2. to ruin one’s image, to discomfit oneself, to make an exhibition of oneself.

[US]Larner & Tefferteller Addict in the Street (1966) 68: Now if I blew my cool – if I got up and said I was going and they knew what was happening – they couldn’t stop me.
[US]H.E. Roberts Third Ear n.p.: blow one’s cool v. to disconcert.
[UK]Guardian G2 11 Aug. 14: Mack has [...] bolstered his bid for wider acceptance, but blown much of his cool.
[UK]Indep. Rev. 19 May 14: It seems that Mos Def and his crew (of one) have blown their cool.
blow someone’s cool (v.)

to inform upon.

[US]G. Scott-Heron Vulture (1996) 79: A young cat will blow your cool when the Man applies the heat.
hold one’s cool (v.)

(US) to keep calm; to relax.

[US]M. Braly On the Yard (2002) 15: You jus’ hold yore cool [...] They got an assload a time out in that cou’troom — all’s you got to do is back up and get it.
keep one’s cool (v.)

(orig. US) to remain calm, despite circumstances to the contrary.

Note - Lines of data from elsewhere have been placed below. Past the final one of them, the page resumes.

Lemma go_interfaces_sound w labels match_text (site_list : list dict) (site : dict)
    role sid items (rest : list dict) acc s a s' :
  site ∈ site_list ->
  site !! "element_cluster_role" = Some role -> role <> VStr "HUB" ->
  site !! "id" = Some sid ->
  content_items (w_waninterfaces w sid) = Some items ->
  (forall x, x ∈ rest -> x ∈ items) ->
  NoDup acc.*1 /\ Forall (recorded w match_text site_list) acc ->
  run (for_fold rest (go_interface labels match_text site) acc) s = (Ret a, s') ->
  NoDup a.*1 /\ Forall (recorded w match_text site_list) a.
Proof.
  intros Hsite Hrole Hne Hsid Hitems. revert acc s.
  induction rest as [|interface rest IH]; intros acc s Hsub Hacc Hrun; simpl in Hrun.
  { rewrite run_ret in Hrun. by injection Hrun as <- _. }
  apply run_bind_Ret_inv in Hrun as (acc1 & s2 & Hone & Hrun).
  eapply IH; [| | exact Hrun].
  { intros x Hx. apply Hsub. by right. }
  apply go_interface_Ret_inv in Hone
    as (name & Hname & [[_ ->] | (Hmatch & id & sid' & Hid & Hsid' & ->)]); [done|].
  destruct Hacc as [Hnd Hall]. split; [by apply od_set_NoDup|].
  apply od_set_Forall; [| done].
  assert (sid' = sid) as -> by congruence.
  split; [done|]. split; [by exists name|]. split.
  - exists items. split; [done|]. apply Hsub. by left.
  - by exists site, role.
Qed.

Lemma discovery_sound w labels match_text (site_list : list dict) s m s' :
  run (for_fold site_list (go_site w exclude_hub_sites labels match_text) []) s
  = (Ret m, s') ->
  NoDup m.*1 /\ Forall (recorded w match_text site_list) m.
Proof.
  apply (for_fold_Ret_invariant_in
           (fun m => NoDup m.*1 /\ Forall (recorded w match_text site_list) m)).
  2: { split; [apply NoDup_nil_2 | apply Forall_nil_2]. }
  intros acc site s0 a s0' Hsite Hacc Hrun.
  apply go_site_Ret_inv in Hrun
    as (role & Hrole & [[_ ->] | (Hne & sid & Hsid & [[_ ->] | (_ & items & s1 & Hitems & Hrun)])]);
    [done | done |].
  by eapply (go_interfaces_sound w labels match_text site_list site role sid items items).
Qed.

(** X16.  Discovery is sound.  When the loop over the sites runs to its
    end, the entries of [matched_wan_labels] have pairwise distinct keys,
    and each entry is keyed by the identifier of its interface, holds an
    interface that the controller returned for the owning site, unchanged,
    whose circuit name matches the text, and belongs to a site of the list
    whose cluster role is not ["HUB"]. *)
Theorem discovery_is_sound w labels match_text (site_list : list dict) s m s' :
  run (for_fold site_list (go_site w exclude_hub_sites labels match_text) []) s
  = (Ret m, s') ->
  NoDup m.*1 /\ Forall (recorded w match_text site_list) m.
Proof. apply discovery_sound. Qed.

Lemma discovery_is_sound_witness :
  let w := Scenario.controller [Scenario.internet_label] ∅ in
  let labels : gmap value dict :=
    {[ VStr "L1" := label_record (VStr "public-1") (VStr "Internet") (VStr "broadband") ]} in
  let sites := [Scenario.branch; Scenario.datacenter] in
  let m := [(VStr "i1", Scenario.matched Scenario.lte_primary);
            (VStr "i3", Scenario.matched Scenario.lte_backup)] in
  (run (for_fold sites (go_site w exclude_hub_sites labels "lte") [])
     (init_state [] [])).1 = Ret m /\
  NoDup m.*1 /\ Forall (recorded w "lte" sites) m.
Proof.
  intros w labels sites m.
  pose proof (surjective_pairing
                (run (for_fold sites (go_site w exclude_hub_sites labels "lte") [])
                   (init_state [] []))) as Hr.
  assert (H1 : (run (for_fold sites (go_site w exclude_hub_sites labels "lte") [])
                  (init_state [] [])).1 = Ret m) by (vm_compute; reflexivity).
  rewrite H1 in Hr. split; [exact H1 |].
  exact (discovery_is_sound w labels "lte" sites (init_state [] []) m _ Hr).
Defined.

(** X17.  Discovery is complete.  When the loop over the sites runs to its
    end, every interface whose circuit name matches the text, among those
    that the controller returned with success for a site of the list that
    is no hub, has its identifier among the keys of [matched_wan_labels]. *)
Theorem discovery_is_complete w labels match_text (site_list : list dict) s m s'
    (site : dict) role sid items (interface : dict) name :
  run (for_fold site_list (go_site w exclude_hub_sites labels match_text) []) s
  = (Ret m, s') ->
  site ∈ site_list ->
  site !! "element_cluster_role" = Some role -> role <> VStr "HUB" ->
  site !! "id" = Some sid ->
  resp_truth (w_waninterfaces w sid) = true ->
  content_items (w_waninterfaces w sid) = Some items ->
  interface ∈ items ->
  interface !! "name" = Some name ->
  string_match name (VStr match_text) = true ->
  exists id, interface !! "id" = Some id /\ id ∈ m.*1.
Proof.
  intros Hrun Hsite Hrole Hne Hsid Hok Hitems Hin Hname Hmatch.
  assert (Hinner : forall (st : dict) rest acc s0 a s0',
            run (for_fold rest (go_interface labels match_text st) acc) s0 = (Ret a, s0') ->
            (forall k, k ∈ acc.*1 -> k ∈ a.*1) /\
            (interface ∈ rest -> exists id, interface !! "id" = Some id /\ id ∈ a.*1)).
  { intros st rest. induction rest as [|x rest IH]; intros acc s0 a s0' Hr; simpl in Hr.
    { rewrite run_ret in Hr. injection Hr as <- _.
      split; [done | by intros ?%elem_of_nil]. }
    apply run_bind_Ret_inv in Hr as (acc1 & s1 & Hone & Hr).
    destruct (IH _ _ _ _ Hr) as [Hmono Hfound].
    apply go_interface_Ret_inv in Hone as (name' & Hname' & Hcases).
    split.
    - intros k Hk. apply Hmono.
      destruct Hcases as [[_ ->] | (_ & id & sid' & _ & _ & ->)]; [done|].
      by apply od_set_keys_mono.
    - intros [->|Hrest]%elem_of_cons; [| by apply Hfound].
      destruct Hcases as [[Hno _] | (_ & id & sid' & Hid & _ & ->)]; [congruence|].
      exists id. split; [done|]. apply Hmono, od_set_key_in. }
  assert (Houter : forall rest acc s0 a s0',
            run (for_fold rest (go_site w exclude_hub_sites labels match_text) acc) s0
            = (Ret a, s0') ->
            (forall k, k ∈ acc.*1 -> k ∈ a.*1) /\
            (site ∈ rest -> exists id, interface !! "id" = Some id /\ id ∈ a.*1)).
  { intros rest. induction rest as [|x rest IH]; intros acc s0 a s0' Hr; simpl in Hr.
    { rewrite run_ret in Hr. injection Hr as <- _.
      split; [done | by intros ?%elem_of_nil]. }
    apply run_bind_Ret_inv in Hr as (acc1 & s1 & Hone & Hr).
    destruct (IH _ _ _ _ Hr) as [Hmono Hfound].
    assert (Hone' := Hone).
    apply go_site_Ret_inv in Hone
      as (role' & Hrole' & [[Hhub ->] | (Hne' & sid' & Hsid' &
            [[Hfail ->] | (_ & items' & s2 & Hitems' & Hloop)])]).
    - split; [done|]. intros [->|Hrest]%elem_of_cons; [congruence | by apply Hfound].
    - split; [done|]. intros [->|Hrest]%elem_of_cons; [congruence | by apply Hfound].
    - destruct (Hinner _ _ _ _ _ _ Hloop) as [Hmono' Hfound'].
      split; [by intros k Hk; apply Hmono, Hmono'|].
      intros [->|Hrest]%elem_of_cons; [| by apply Hfound].
      assert (sid' = sid) as -> by congruence.
      assert (items' = items) as -> by congruence.
      destruct (Hfound' Hin) as (id & Hid & Hk). exists id. split; [done | by apply Hmono]. }
  by apply (Houter _ _ _ _ _ Hrun).
Qed.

[US]H. Rhodes Chosen Few (1966) 35: ’Tis merely that thing by which all of us either keep or lose our cool.
[UK]Times 9 Nov. 19: I managed to keep my cool, however, and told him I wouldn’t sign an exclusive contract with anyone.
[US]C. McFadden Serial 32: She kept her cool, since Harvey and his hangups were no longer her problem.
[UK]F. Taylor Auf Wiedersehen Pet Two 171: Keeping his cool, Harry straightened his hat, threw away his cigar and ambled over.
[UK]C. Dexter Remorseful Day (2000) 228: I think he kept his cool.
[Ire]F. Mac Anna Cartoon City 59: Once a woman felt relaxed, then she would get down to it. It was all a matter of keeping his cool.
lose one’s cool (v.)

(orig. US) to lose one’s dignity or self-possession, to lose one’s temper.

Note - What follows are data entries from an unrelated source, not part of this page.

Lemma take_plus {A} (l : list A) a b : take (a + b) l = take a l ++ take b (drop a l).
Proof.
  revert l. induction a as [|a IH]; intros [|x l]; simpl; rewrite ?take_nil; [done..|].
  by rewrite IH.
Qed.

Lemma putTxIndexEntry_entry buf off blockID txLoc buf' :
  putTxIndexEntry buf off blockID txLoc = Some buf' →
  take txEntrySize (drop off buf') = txEntry blockID txLoc.
Proof.
  unfold putTxIndexEntry, txEntry, txEntrySize. intros Hput.
  destruct (putAt buf off (PutUint32 blockID)) as [b1|] eqn:H1; [|done].
  simpl in Hput.
  destruct (putAt b1 (off + 4) (PutUint32 (uint32 (TxStart txLoc)))) as [b2|] eqn:H2;
    [|done]. simpl in Hput.
  apply putAt_spec in H1 as (Hl1 & Ht1 & Hm1 & Hd1).
  apply putAt_spec in H2 as (Hl2 & Ht2 & Hm2 & Hd2).
  apply putAt_spec in Hput as (Hl3 & Ht3 & Hm3 & Hd3).
  rewrite !PutUint32_length in *.
  assert (Hseg1 : take 4 (drop off buf') = PutUint32 blockID).
  { rewrite <- Hm1.
    rewrite (take_drop_segment b2 buf' (off + 8) (off + 8 + 4)) by (done || lia).
    apply (take_drop_segment b1 b2 (off + 4) (off + 4 + 4)); (done || lia). }
  assert (Hseg2 : take 4 (drop (off + 4) buf') = PutUint32 (uint32 (TxStart txLoc))).
  { rewrite <- Hm2.
    apply (take_drop_segment b2 buf' (off + 8) (off + 8 + 4)); (done || lia). }
  rewrite <- Hseg1, <- Hseg2, <- Hm3.
  rewrite <- !drop_drop.
  change 12%nat with (4 + (4 + 4))%nat. rewrite !take_plus.
  do 3 f_equal. apply drop_drop.
Qed.

Lemma txEntry_decode blockID txLoc extra :
  0 ≤ blockID < 2 ^ 32 →
  let data := txEntry blockID txLoc ++ extra in
  (12 ≤ length data)%nat
  ∧ take 4 data = PutUint32 blockID
  ∧ Uint32 (take 4 (drop 4 data)) = uint32 (TxStart txLoc)
  ∧ Uint32 (take 4 (drop 8 data)) = uint32 (TxLen txLoc).
Proof.
  intros Hid data. unfold data, txEntry.
  pose proof (PutUint32_length blockID) as L1.
  pose proof (PutUint32_length (uint32 (TxStart txLoc))) as L2.
  pose proof (PutUint32_length (uint32 (TxLen txLoc))) as L3.
  split; [rewrite !length_app; lia|]. rewrite <- !app_assoc.
  split; [by apply take_app_length'|]. split.
  - rewrite drop_app_length' by done. rewrite take_app_length' by done.
    apply Uint32_PutUint32, uint32_range.
  - change 8%nat with (4 + 4)%nat. rewrite <- drop_drop.
    rewrite !drop_app_length' by done. rewrite take_app_length' by done.
    apply Uint32_PutUint32, uint32_range.
Qed.

Lemma dbFetchTxIndexEntry_txEntry dbTx h blockID txLoc extra bh :
  0 ≤ blockID < 2 ^ 32 →
  txIndexBucket dbTx !! h = Some (txEntry blockID txLoc ++ extra) →
  hashByIDIndexBucket dbTx !! PutUint32 blockID = Some bh →
  dbFetchTxIndexEntry dbTx h
  = Ok (Some {| RegionHash := copyInto HashSize bh;
                Offset := uint32 (TxStart txLoc);
                Len := uint32 (TxLen txLoc) |}).
Proof.
  intros Hid Hentry Hloc.
  destruct (txEntry_decode blockID txLoc extra Hid) as (Hlen & Hkey & Hoff & Hln).
  unfold dbFetchTxIndexEntry. rewrite Hentry. unfold sliceLen. simpl.
  destruct (length _ =? 0)%nat eqn:H0; [apply Nat.eqb_eq in H0; lia|].
  destruct (length _ <? 12)%nat eqn:H12; [apply Nat.ltb_lt in H12; lia|].
  unfold dbFetchBlockHashBySerializedID. rewrite Hkey, Hloc, Hoff, Hln.
  by rewrite copyInto_idemp.
Qed.
Lemma putTxIndexEntry_frame buf off blockID txLoc buf' :
  putTxIndexEntry buf off blockID txLoc = Some buf' →
  drop (off + txEntrySize) buf' = drop (off + txEntrySize) buf.
Proof.
  unfold putTxIndexEntry, txEntrySize. intros Hput.
  destruct (putAt buf off (PutUint32 blockID)) as [b1|] eqn:H1; [|done].
  simpl in Hput.
  destruct (putAt b1 (off + 4) (PutUint32 (uint32 (TxStart txLoc)))) as [b2|] eqn:H2;
    [|done]. simpl in Hput.
  apply putAt_spec in H1 as (_ & _ & _ & Hd1).
  apply putAt_spec in H2 as (_ & _ & _ & Hd2).
  apply putAt_spec in Hput as (_ & _ & _ & Hd3).
  rewrite !PutUint32_length in *.
  replace (off + 12)%nat with (off + 8 + 4)%nat by lia. rewrite Hd3.
  replace (off + 8 + 4)%nat with (off + 4 + 4 + 4)%nat by lia.
  rewrite <- (drop_drop b2), Hd2, drop_drop.
  replace (off + 4 + 4 + 4)%nat with ((off + 4) + 8)%nat by lia.
  by rewrite <- (drop_drop b1), Hd1, drop_drop.
Qed.

Lemma putTxIndexEntry_short buf off blockID txLoc :
  (length buf < off + txEntrySize)%nat → putTxIndexEntry buf off blockID txLoc = None.
Proof.
  unfold txEntrySize, putTxIndexEntry. intros Hlen.
  destruct (putAt buf off (PutUint32 blockID)) as [b1|] eqn:H1; [|done]. simpl.
  destruct (putAt b1 (off + 4) (PutUint32 (uint32 (TxStart txLoc)))) as [b2|] eqn:H2;
    [|done]. simpl.
  apply putAt_spec in H1 as (Hl1 & _). apply putAt_spec in H2 as (Hl2 & _).
  unfold putAt. rewrite decide_False; [done|]. rewrite PutUint32_length. lia.
Qed.

(** X10. [putTxIndexEntry] writes 12 bytes into a target of at least 12
    bytes and panics on a shorter one.  A record that starts with these
    12 bytes, whatever follows them, is decoded by [dbFetchTxIndexEntry]
    to the hash stored for the block ID and to the start offset and the
    length truncated to [uint32]. *)
Theorem TxIndexEntry_roundtrip
    (dbTx : DbTx) (h bh : Hash) (blockID : Z) (txLoc : TxLoc) (extra target : list byte) :
  ((length target < txEntrySize)%nat → putTxIndexEntry target 0 blockID txLoc = None)
  ∧ ((txEntrySize ≤ length target)%nat →
     ∃ target', putTxIndexEntry target 0 blockID txLoc = Some target'
       ∧ take txEntrySize target' = txEntry blockID txLoc
       ∧ drop txEntrySize target' = drop txEntrySize target)
  ∧ (0 ≤ blockID < 2 ^ 32 →
     txIndexBucket dbTx !! h = Some (txEntry blockID txLoc ++ extra) →
     hashByIDIndexBucket dbTx !! PutUint32 blockID = Some bh →
     dbFetchTxIndexEntry dbTx h
     = Ok (Some {| RegionHash := copyInto HashSize bh;
                   Offset := uint32 (TxStart txLoc);
                   Len := uint32 (TxLen txLoc) |})).
Proof.
  split; [intros Hlen; by apply putTxIndexEntry_short|]. split.
  - intros Hlen.
    destruct (putTxIndexEntry_Some target 0 blockID txLoc Hlen) as (t' & Hput & Hl).
    exists t'. split; [done|]. split; [by apply (putTxIndexEntry_entry target 0)|].
    by apply (putTxIndexEntry_frame target 0 blockID txLoc).
  - apply dbFetchTxIndexEntry_txEntry.
Qed.
End TxEntryRoundTrip.

(** ** ConnectBlock and the lookup *)

Section ConnectLookup.
Context `{ByteOrder}.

[US] ‘Death Row’ in D. Wepman et al. Life (1976) 119: Dig yourself, creep, don’t lose your cool.
[US]H. Rhodes Chosen Few (1966) 180: He’s after your ass and if he can gitcha t’lose your cool, that’s it.
[Can]R. Caron Go-Boy! 56: The Dick lost his cool at something big dumb Rocko had done.
[UK]Beano Special No. 13 n.p.: Oh-oh! Gran’s lost her cool.
[US]T. Willocks Green River Rising 222: Klein was just an asshole losing his cool.
[UK]Observer 6 Feb. 16: Faith, very much losing his cool: ‘Are you going to be serious? Let’s be serious, please’.
[UK]Observer Mag. 1 May. 28/2: Before the last egneerral election he often lost his cool swhen the media focused on the tax affairs of Tory donor Lord Ashcroft.